The fight to keep a 29-year-old California woman from being deported to the U.S. to face
marijuana-related charges began yesterday in B.C. Supreme Court in Vancouver.
"She's a refugee from the American war on drugs," lawyer John Conroy said of Renee
Boje's bid to stay in Canada.
Boje, an advocate of medicinal marijuana, was caught up in a high-profile case in Los
Angeles in 1997 when Todd McCormick, also a medicinal-marijuana advocate, was caught
growing pot at a Bel Air mansion. He said he grew it to relieve the pain of cancer.
The use of marijuana for medical purposes became legal in California in 1996, but federal
authorities are fighting the law.
The U.S. government's formal request for extradition to California, where Boje would face
a minimum 10 years in jail if convicted, was made yesterday before Associate Chief Justice
Patrick Dohm.
Dohm adjourned the case to May 5 to set a date for the extradition hearing, which is being
fought on grounds that Boje would face cruel and unusual punishment in California.

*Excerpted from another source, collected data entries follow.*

(* ===== verification/LogFilter.v ===== *)
(** * The filter of a log description

    [LogMetadata::level_filter] and [LogMetadata::set_level_filter] of
    [tracing/src/logs/events.rs]: an atomic word holds a filter and a 16-bit
    generation, and threads replace it with a compare-and-exchange loop.  Every
    access to the atomic is one step of a thread, and threads are interleaved
    by an arbitrary schedule. *)

From S2P Require Import Prelude Levels.

Definition FILTER_LEVEL_UNSET_VALUE : Z := 0xF.

Inductive FilterState := Outdated | NotSet | Set_ (level_filter : LevelFilter).

(** [(word >> 16) as u16] *)
Definition generation_of (word : Z) : Z := wrap_u 16 (Z.shiftr word 16).

(** [level_filter], for the word that was loaded *)
Definition level_filter (word generation : Z) : FilterState :=
  if generation_of word <? generation then Outdated else
  match LevelFilter.from_u32 (Z.land word FILTER_LEVEL_UNSET_VALUE) with
  | Some f => Set_ f
  | None => NotSet
  end.

(** The word that [set_level_filter] wants to store *)
Definition new_word (generation : Z) (level_filter : option LevelFilter) : Z :=
  Z.lor (match level_filter with Some f => LevelFilter.as_u32 f | None => FILTER_LEVEL_UNSET_VALUE end)
        (Z.shiftl generation 16).

(** ** The loop, one access to the atomic at a time *)
Inductive program_point := Load | CompareExchange (current : Z) | Returned.
#[export] Instance program_point_eq_dec : EqDecision program_point.
Proof. solve_decision. Defined.
Record setter := mkSetter { s_generation : Z; s_filter : option LevelFilter; s_at : program_point }.

Definition at_ (p : program_point) (s : setter) : setter := mkSetter (s_generation s) (s_filter s) p.

(** The loop goes on when the word has an older generation. *)
Definition try_or_return (s : setter) (word : Z) : setter :=
  if s_generation s <=? generation_of word then at_ Returned s else at_ (CompareExchange word) s.

Definition setter_step (word : Z) (s : setter) : Z * setter :=
  match s_at s with
  | Load => (word, try_or_return s word)
  | CompareExchange current =>
      if word =? current then (new_word (s_generation s) (s_filter s), at_ Returned s)
      else (word, try_or_return s word)
  | Returned => (word, s)
  end.

(** A schedule says which thread makes each step. *)
Fixpoint run_setters (schedule : list nat) (word : Z) (threads : list setter) : Z * list setter :=
  match schedule with
  | [] => (word, threads)
  | i :: schedule =>
      match threads !! i with
      | Some s =>
          let '(word, s) := setter_step word s in
          run_setters schedule word (<[i := s]> threads)
      | None => run_setters schedule word threads
      end
  end.

(** [set_level_filter] when no other thread interferes *)
Definition set_level_filter (word generation : Z) (level_filter : option LevelFilter) : Z :=
  if generation <=? generation_of word then word else new_word generation level_filter.

(** ** Lemmas *)
Lemma generation_of_new g f : in_u 16 g -> generation_of (new_word g f) = g.
Proof.
  intros Hg. unfold generation_of, new_word. rewrite Z.shiftr_lor.
  replace (Z.shiftr (match f with Some f => LevelFilter.as_u32 f | None => _ end) 16) with 0
    by (destruct f as [[]|]; reflexivity).
  rewrite Z.lor_0_l, Z.shiftr_shiftl_l by lia. change (16 - 16) with 0. rewrite Z.shiftl_0_r.
  by apply wrap_u_id.
Qed.

Lemma generation_of_range w : in_u 16 (generation_of w).
Proof. apply Z.mod_pos_bound. lia. Qed.

(** What is stored is read back, until a generation is asked for that is newer. *)
Lemma level_filter_new_word g f g' :
  in_u 16 g ->
  level_filter (new_word g f) g' =
  if g <? g' then Outdated else match f with Some f => Set_ f | None => NotSet end.
Proof.
  intros Hg. unfold level_filter. rewrite generation_of_new by done.
  destruct (g <? g'); [done|]. unfold new_word. rewrite Z.land_lor_distr_l.
  replace (Z.land (Z.shiftl g 16) FILTER_LEVEL_UNSET_VALUE) with 0.
  - rewrite Z.lor_0_r. by destruct f as [[]|].
  - symmetry. apply Z.bits_inj'. intros n Hn. rewrite Z.land_spec, Z.bits_0.
    unfold FILTER_LEVEL_UNSET_VALUE. destruct (Z_lt_ge_dec n 16) as [?|?].
    + by rewrite Z.shiftl_spec_low.
    + change 0xF with (Z.ones 4). rewrite Z.ones_spec_high by lia. by rewrite andb_false_r.
Qed.

(** Alone, a thread returns after at most two steps. *)
Lemma run_setter_alone word g f :
  run_setters [0%nat; 0%nat] word [mkSetter g f Load] =
  (set_level_filter word g f, [mkSetter g f Returned]).
Proof.
  unfold set_level_filter. cbn. unfold try_or_return. cbn.
  destruct (g <=? generation_of word); cbn; [done|]. by rewrite Z.eqb_refl.
Qed.

(** ** Invariant

    A thread that is about to compare has seen a word of an older generation
    than its own; if that generation is still the current one, the word is
    still the same. *)
Definition setter_ok (word : Z) (s : setter) : Prop :=
  in_u 16 (s_generation s) /\
  match s_at s with
  | Load => True
  | CompareExchange current =>
      generation_of current < s_generation s /\ generation_of current <= generation_of word /\
      (generation_of current = generation_of word -> current = word)
  | Returned => s_generation s <= generation_of word
  end.

(** The steps that a thread has left, whatever the others do *)
Definition steps_left (s : setter) : Z :=
  match s_at s with
  | Load => s_generation s + 2
  | CompareExchange current => s_generation s - generation_of current
  | Returned => 0
  end.

(** What a step does to the word: nothing, or a newer generation *)
Definition newer (word word' : Z) : Prop := word' = word \/ generation_of word < generation_of word'.

Lemma newer_trans a b c : newer a b -> newer b c -> newer a c.
Proof. unfold newer. intros [->|?] [->|?]; auto; right; lia. Qed.

Lemma setter_ok_newer word word' s : newer word word' -> setter_ok word s -> setter_ok word' s.
Proof.
  intros [->|Hn] [Hg Hs]; [by split|]. split; [done|].
  destruct (s_at s); [done| |lia]. destruct Hs as (H1 & H2 & H3). split_and!; lia.
Qed.

Lemma setter_step_ok word s word' s' :
  setter_ok word s -> setter_step word s = (word', s') ->
  setter_ok word' s' /\ newer word word' /\
  (word' = word \/ word' = new_word (s_generation s) (s_filter s)) /\
  s_generation s' = s_generation s /\ s_filter s' = s_filter s /\
  (s_at s <> Returned -> 0 <= steps_left s' < steps_left s).
Proof.
  intros [Hg Hs]. unfold setter_step. pose proof (generation_of_range word) as Hw.
  unfold in_u in *. destruct s as [g f [|cur|]]; cbn in *.
  - unfold try_or_return. cbn. destruct (Z.leb_spec g (generation_of word)); intros [= <- <-];
      unfold setter_ok, newer, steps_left; cbn; split_and!; auto; lia.
  - destruct Hs as (H1 & H2 & H3). destruct (Z.eqb_spec word cur) as [->|Hne].
    + intros [= <- <-]. unfold setter_ok, newer, steps_left; cbn. rewrite generation_of_new by done.
      split_and!; auto; lia.
    + assert (generation_of cur < generation_of word) by (destruct (Z.eq_dec (generation_of cur)
        (generation_of word)) as [E|]; [by apply H3 in E; subst|lia]).
      unfold try_or_return. cbn. destruct (Z.leb_spec g (generation_of word)); intros [= <- <-];
      unfold setter_ok, newer, steps_left; cbn; split_and!; auto; lia.
  - intros [= <- <-]. unfold setter_ok, newer, steps_left; cbn. split_and!; auto; try lia; done.
Qed.

Lemma Forall_insert_newer word word' i s' (threads : list setter) :
  newer word word' -> Forall (setter_ok word) threads -> setter_ok word' s' ->
  Forall (setter_ok word') (<[i := s']> threads).
Proof.
  intros Hn Hl Hs. apply Forall_insert; [|done].
  eapply list.Forall_impl; [exact Hl|]. intros s. by apply setter_ok_newer.
Qed.

(** The words that a run may leave *)
Definition candidates (word : Z) (threads : list setter) : list Z :=
  word :: map (fun s => new_word (s_generation s) (s_filter s)) threads.

Lemma candidates_insert word (threads : list setter) i s s' :
  threads !! i = Some s -> s_generation s' = s_generation s -> s_filter s' = s_filter s ->
  candidates word (<[i := s']> threads) = candidates word threads.
Proof.
  intros Hi E1 E2. unfold candidates. f_equal.
  etransitivity; [apply (list_fmap_insert (fun s => new_word (s_generation s) (s_filter s)))|].
  apply list_insert_id. rewrite list_lookup_fmap, Hi. cbn. by rewrite E1, E2.
Qed.

Lemma run_setters_ok schedule word threads word' threads' :
  Forall (setter_ok word) threads -> run_setters schedule word threads = (word', threads') ->
  Forall (setter_ok word') threads' /\ newer word word' /\ In word' (candidates word threads).
Proof.
  revert word threads. induction schedule as [|i schedule IH]; intros word threads Hok Hr; cbn in Hr.
  { injection Hr as <- <-. split; [done|]. split; by left. }
  destruct (threads !! i) as [s|] eqn:Hi; [|by apply IH in Hr].
  destruct (setter_step word s) as [w1 s1] eqn:Hs.
  pose proof (proj1 (Forall_lookup _ _) Hok i s Hi) as Hsok.
  destruct (setter_step_ok _ _ _ _ Hsok Hs) as (H1 & H2 & H3 & E1 & E2 & _).
  apply IH in Hr as (R1 & R2 & R3); [|by eapply Forall_insert_newer].
  split; [done|]. split; [by eapply newer_trans|].
  unfold candidates in R3. destruct R3 as [R3|R3].
  - subst word'. destruct H3 as [->| ->]; [by left|right].
    apply in_map_iff. exists s. split; [done|]. apply list_elem_of_In. by eapply list_elem_of_lookup_2.
  - right. pose proof (candidates_insert word threads i s s1 Hi E1 E2) as E.
    unfold candidates in E. injection E as E. by rewrite <- E.
Qed.

Lemma steps_left_Returned word s : setter_ok word s -> steps_left s <= 0 -> s_at s = Returned.
Proof.
  intros [Hg Hs]. unfold steps_left, in_u in *. destruct (s_at s); [lia| |done].
  destruct Hs as (? & _). lia.
Qed.

Lemma run_setters_returns schedule word (threads : list setter) i s :
  Forall (setter_ok word) threads -> threads !! i = Some s ->
  steps_left s <= Z.of_nat (count_occ Nat.eq_dec schedule i) ->
  exists s', (run_setters schedule word threads).2 !! i = Some s' /\ s_at s' = Returned.
Proof.
  revert word threads s. induction schedule as [|j schedule IH]; intros word threads s Hok Hi Hn.
  { exists s. split; [done|]. eapply steps_left_Returned; [|exact Hn]. by eapply Forall_lookup_1. }
  cbn [run_setters count_occ] in *.
  destruct (threads !! j) as [t|] eqn:Hj.
  - destruct (setter_step word t) as [w1 t1] eqn:Ht.
    pose proof (Forall_lookup_1 _ _ _ _ Hok Hj) as Htok.
    destruct (setter_step_ok _ _ _ _ Htok Ht) as (H1 & H2 & _ & _ & _ & Hd).
    destruct (Nat.eq_dec j i) as [->|Hne].
    + rewrite Hi in Hj. injection Hj as <-. apply (IH _ _ t1); [by eapply Forall_insert_newer| |].
      * apply list_lookup_insert_eq. by eapply lookup_lt_Some.
      * destruct (decide (s_at s = Returned)) as [E|E]; [|specialize (Hd E); lia].
        unfold setter_step in Ht. rewrite E in Ht. injection Ht as <- <-.
        unfold steps_left. rewrite E. lia.
    + apply (IH _ _ s); [by eapply Forall_insert_newer| |done].
      by rewrite list_lookup_insert_ne.
  - destruct (Nat.eq_dec j i) as [->|Hne]; [congruence|]. by apply (IH _ _ s).
Qed.

(** ** Properties *)

(** C24. Setting the filter of a description is linearizable: however the
    threads are interleaved, the generation never decreases, the word is the
    initial one or one that a thread asked for, and when every thread has
    returned its generation is at least that of each of them. *)
Theorem set_level_filter_schedules schedule word threads word' threads' :
  Forall (fun s => in_u 16 (s_generation s) /\ s_at s = Load) threads ->
  run_setters schedule word threads = (word', threads') ->
  generation_of word <= generation_of word' /\ In word' (candidates word threads) /\
  forall s, In s threads' -> s_at s = Returned -> s_generation s <= generation_of word'.
Proof.
  intros Hl Hr. assert (Forall (setter_ok word) threads) as Hok.
  { eapply list.Forall_impl; [exact Hl|]. intros s [Hg Hs]. split; [done|]. by rewrite Hs. }
  destruct (run_setters_ok _ _ _ _ _ Hok Hr) as (H1 & H2 & H3).
  split; [destruct H2 as [->|]; lia|]. split; [done|]. intros s Hs Ha.
  apply (proj1 (List.Forall_forall _ _) H1) in Hs as [_ Hs]. by rewrite Ha in Hs.
Qed.

(** C25. The loop is wait-free: whatever the other threads do, a thread returns
    after at most as many of its own steps as its generation plus two. *)
Theorem set_level_filter_terminates schedule word threads i s :
  Forall (fun s => in_u 16 (s_generation s) /\ s_at s = Load) threads ->
  threads !! i = Some s ->
  s_generation s + 2 <= Z.of_nat (count_occ Nat.eq_dec schedule i) ->
  exists s', (run_setters schedule word threads).2 !! i = Some s' /\ s_at s' = Returned.
Proof.
  intros Hl Hi Hn. assert (Forall (setter_ok word) threads) as Hok.
  { eapply list.Forall_impl; [exact Hl|]. intros t [Hg Hs]. split; [done|]. by rewrite Hs. }
  assert (steps_left s <= Z.of_nat (count_occ Nat.eq_dec schedule i)) as Hs.
  { pose proof (proj1 (Forall_lookup _ _) Hl i s Hi) as [_ E]. unfold steps_left. by rewrite E. }
  clear Hl Hn. by eapply run_setters_returns.
Qed.

(** *** Two threads *)
Lemma set_level_filter_schedules_witness :
  exists word' threads',
    run_setters [0; 1; 1; 0; 0]%nat 0
      [mkSetter 1 (Some LevelFilter.Warn) Load; mkSetter 2 None Load] = (word', threads') /\
    generation_of word' = 2 /\ level_filter word' 2 = NotSet /\ level_filter word' 3 = Outdated /\
    generation_of 0 <= generation_of word'.
Proof.
  do 2 eexists. split; [vm_compute; reflexivity|]. do 3 (split; [vm_compute; reflexivity|]).
  refine (proj1 (set_level_filter_schedules [0; 1; 1; 0; 0]%nat 0
    [mkSetter 1 (Some LevelFilter.Warn) Load; mkSetter 2 None Load] _ _ _ _)).
  - repeat apply Forall_cons; try apply Forall_nil; unfold in_u; cbn; lia || (split; [lia|done]).
  - vm_compute. reflexivity.
Defined.

Lemma set_level_filter_terminates_witness :
  exists s', (run_setters [0; 1; 1; 0; 0]%nat 0
      [mkSetter 1 (Some LevelFilter.Warn) Load; mkSetter 2 None Load]).2 !! 0%nat = Some s' /\
    s_at s' = Returned.
Proof.
  apply (set_level_filter_terminates [0; 1; 1; 0; 0]%nat 0
    [mkSetter 1 (Some LevelFilter.Warn) Load; mkSetter 2 None Load] 0
    (mkSetter 1 (Some LevelFilter.Warn) Load)).
  - repeat apply Forall_cons; try apply Forall_nil; unfold in_u; cbn; lia || (split; [lia|done]).
  - reflexivity.
  - vm_compute. discriminate.
Defined.
(** [if recorded_deps.insert(s.ptr as u64) { deps.push(s); }], for a queue in
    which [StaticString] has the type index [type_index] *)
Definition record_string (mem : rodata) (type_index : Z) (s : StaticString)
    (st : gset Z * Queue) : exec (gset Z * Queue) :=
  let '(recorded_deps, deps) := st in
  let '(is_new, recorded_deps) := insert_key recorded_deps (ss_ptr s) in
  if is_new then
    deps ← push mem type_index s deps;
    Ok (recorded_deps, deps)
  else Ok (recorded_deps, deps).

(** Runs a sequence of [record_string] whose outcome is known. *)
Ltac run_strings H :=
  repeat (let s := fresh "s" in let E := fresh "E" in
    apply bind_Ok_iff in H as (s & E & H); rewrite E; cbn [mbind exec_bind]; clear E);
  injection H as ->; cbn [mbind exec_bind].

(** ** Strings of the program

    [strs] is the string that stands at an address.  Two references to the
    same address are to the same string: the source identifies a static string
    by its address alone. *)
Definition str_in (strs : gmap Z string) (m : rodata) (ptr len : Z) (s : string) : Prop :=
  strs !! ptr = Some s /\ valid_string s /\ in_u 64 ptr /\ 0 <= len < 2 ^ 32 - 8 /\
  read_mem m ptr len = Ok (bytes_of s).

Definition str_ok (strs : gmap Z string) (m : rodata) (r : str_ref) : Prop :=
  exists s, str_in strs m (str_ptr r) (str_len r) s.

Definition str_value (strs : gmap Z string) (r : str_ref) : Value :=
  match strs !! str_ptr r with Some s => String_ s | None => None_ end.

Lemma str_ok_static strs m r :
  str_ok strs m r -> exists s, strs !! str_ptr r = Some s /\ valid_string s /\
    ss_ok m (StaticString_from r) /\ ss_bytes m (StaticString_from r) = bytes_of s.
Proof.
  intros (s & Hs & Hv & Hp & Hl & Hm). exists s. split; [done|]. split; [done|].
  unfold ss_ok, ss_bytes, StaticString_from. cbn [ss_ptr ss_len].
  rewrite wrap_u_id by (unfold in_u; lia). rewrite Hm. done.
Qed.

(** A [StringId] is the reference whose length it holds. *)
Definition id_ref (s : StringId) : str_ref := mkStr (sid_ptr s) (sid_len s).

Lemma StaticString_from_id_ref strs m s :
  str_ok strs m (id_ref s) -> StaticString_from_id s = StaticString_from (id_ref s).
Proof.
  intros (str & _ & _ & _ & Hl & _). unfold StaticString_from_id, StaticString_from. cbn in *.
  by rewrite wrap_u_id by (unfold in_u; lia).
Qed.

Section extraction.
Context {Any : Type} `{HQ : HeterogeneousQueue Any}.
Context (m : rodata) (udts : list UserDefinedType).
Context (strs : gmap Z string) (dep_value : Z -> Value).

(** Items that the parser reads as one more dependency *)
Definition dep_item (it : item Any) (key : Z) (v : dependencies_map -> Value) : Prop :=
  item_ok m it /\ dep_reads m udts it (fun h => insert_new h key (v h)).

(** The queue [deps] holds the dependencies of the recorded keys, except for
    the [pending] key whose record is not pushed yet. *)
Definition DInv (recorded pending : gset Z) (deps : Queue) : Prop :=
  exists its effs h,
    q_buffer deps = frames m its /\ Forall2 (dep_reads m udts) its effs /\
    foldM (fun h eff => eff h) ∅ effs = Ok h /\
    dom h = recorded ∖ pending /\ pending ⊆ recorded /\
    (forall k v, h !! k = Some v -> v = dep_value k).

Lemma DInv_new size : DInv ∅ ∅ (queue_new size).
Proof.
  exists [], [], ∅. by split_and!.
Qed.

(** Starting the record of a new key *)
Lemma DInv_pending recorded key deps :
  DInv recorded ∅ deps -> key ∉ recorded -> DInv ({[key]} ∪ recorded) {[key]} deps.
Proof.
  intros (its & effs & h & H1 & H2 & H3 & H4 & H5 & H6) Hk.
  exists its, effs, h. split_and!; try done; set_solver.
Qed.

Lemma frames_snoc its it : frames m (its ++ [it]) = frames m its ++ item_frame m it.
Proof. unfold frames. rewrite map_app, concat_app. cbn. by rewrite app_nil_r. Qed.

(** Pushing a dependency whose key is not in the map yet *)
Lemma DInv_push recorded pending recorded' pending' deps it key v :
  DInv recorded pending deps -> dep_item it key v ->
  key ∉ recorded ∖ pending ->
  recorded' ∖ pending' = {[key]} ∪ (recorded ∖ pending) -> pending' ⊆ recorded' ->
  (forall h, dom h = recorded ∖ pending -> (forall k v, h !! k = Some v -> v = dep_value k) ->
     v h = dep_value key) ->
  exists deps', push_item m deps it = Ok deps' /\ DInv recorded' pending' deps'.
Proof.
  intros (its & effs & h & H1 & H2 & H3 & H4 & H5 & H6) [Hok Hr] Hk Hd Hp Hv.
  eexists. split; [by apply push_item_frame|].
  exists (its ++ [it]), (effs ++ [fun h => insert_new h key (v h)]), (<[key := v h]> h).
  cbn [q_buffer]. split_and!.
  - by rewrite frames_snoc, H1.
  - apply Forall2_app; [done|]. by constructor.
  - rewrite foldM_app, H3. cbn [mbind exec_bind foldM]. unfold insert_new.
    rewrite bool_decide_eq_true_2; [done|]. apply not_elem_of_dom. by rewrite H4.
  - by rewrite dom_insert_L, H4, Hd.
  - done.
  - intros k w Hkw. apply lookup_insert_Some in Hkw as [[<- <-]|[_ Hkw]]; [by apply Hv|by apply H6].
Qed.

(** What the parser reads in the end *)
Lemma DInv_read recorded deps :
  DInv recorded ∅ deps -> blen (as_bytes deps) < 2 ^ 63 ->
  exists h, read_dependencies udts (as_bytes deps) = Ok h /\ dom h = recorded /\
    forall k, k ∈ recorded -> lookup_dependency h k = dep_value k.
Proof.
  intros (its & effs & h & H1 & H2 & H3 & H4 & H5 & H6) Hb.
  unfold as_bytes in *. rewrite H1 in *. exists h.
  rewrite (read_dependencies_frames m udts its effs) by done.
  split; [done|]. assert (dom h = recorded) as Hd by set_solver. split; [done|].
  intros k Hk. rewrite <- Hd in Hk. apply elem_of_dom in Hk as [v Hk].
  unfold lookup_dependency. rewrite Hk. cbn. by apply H6.
Qed.
(** The queue's item for a static string *)
Context (ss_index : Z) (ss_item : StaticString -> item Any).
Hypothesis ss_item_push : forall q s, push_item m q (ss_item s) = push m ss_index s q.
Hypothesis ss_item_dep : forall s str,
  ss_ok m s -> ss_bytes m s = bytes_of str -> valid_string str ->
  dep_item (ss_item s) (ss_ptr s) (fun _ => String_ str).

Lemma record_string_DInv recorded pending deps s str :
  DInv recorded pending deps ->
  ss_ok m s -> ss_bytes m s = bytes_of str -> valid_string str ->
  ss_ptr s ∉ pending -> dep_value (ss_ptr s) = String_ str ->
  exists deps', record_string m ss_index s (recorded, deps) = Ok ({[ss_ptr s]} ∪ recorded, deps') /\
    DInv ({[ss_ptr s]} ∪ recorded) pending deps'.
Proof.
  intros Hinv Hok Hb Hvs Hp Hv. unfold record_string, insert_key.
  case_bool_decide as Hin.
  - destruct (DInv_push recorded pending ({[ss_ptr s]} ∪ recorded) pending deps (ss_item s)
      (ss_ptr s) (fun _ => String_ str)) as (deps' & Hpush & Hinv').
    + done.
    + by apply ss_item_dep.
    + set_solver.
    + set_solver.
    + destruct Hinv as (? & ? & ? & _ & _ & _ & _ & ? & _). set_solver.
    + intros. by rewrite Hv.
    + rewrite ss_item_push in Hpush. exists deps'. rewrite Hpush. done.
  - exists deps. split; [done|]. replace ({[ss_ptr s]} ∪ recorded) with recorded by set_solver. done.
Qed.
Definition str_dep (k : Z) : Value :=
  match strs !! k with Some s => String_ s | None => None_ end.

Definition log_dep_value (k : Z) : Value :=
  match st_logs st !! k with
  | Some md => log_record_value str_dep k md
  | None => str_dep k
  end.

(** The static log descriptions: strings of the program, at addresses that are
    not the address of a string. *)
Definition log_metadata_ok : Prop :=
  forall a md, st_logs st !! a = Some md ->
  in_u 64 a /\ strs !! a = None /\ in_u 32 (lm_line md) /\
  str_ok strs (st_bytes st) (lm_fmt_str md) /\ str_ok strs (st_bytes st) (lm_target md) /\
  str_ok strs (st_bytes st) (lm_module_path md) /\ str_ok strs (st_bytes st) (lm_file md).
Context (Hmd : log_metadata_ok).


Definition log_event_ok (a : LogMsgQueueAny) : Prop :=
  item_ok (st_bytes st) (log_item a) /\
  match a with
  | LogMsgQueueAny.LogStaticStrEvent e => is_Some (st_logs st !! lss_desc e)
  | LogMsgQueueAny.LogStringEvent e => is_Some (st_logs st !! lse_desc e)
  | LogMsgQueueAny.LogStaticStrInteropEvent e =>
      str_ok strs (st_bytes st) (id_ref (lssi_target e)) /\
      str_ok strs (st_bytes st) (id_ref (lssi_msg e))
  | LogMsgQueueAny.LogStringInteropEvent e =>
      str_ok strs (st_bytes st) (id_ref (lsi_target e))
  end.

Abbreviation LInv := (DInv (st_bytes st) deps_udts log_dep_value).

Conroy said similar charges here would result in a fine and/or a minimal jail sentence. He
also pointed to two recent reports by the United Nations and Amnesty International that
condemn "the systematic abuse of female prisoners" in the U.S.
Boje said she was held for 72 hours at the Federal Corrections Facility for Women in
downtown Los Angeles, where she was strip-searched 15 times. Two of the searches were
done in the presence of male officers, who made lewd and threatening remakrs, she said.
Boje, who is free on $5,000 bond, said: "I am hoping that Canada will provide me a safe
haven, as it did for the conscientious objectors to the Vietnam War."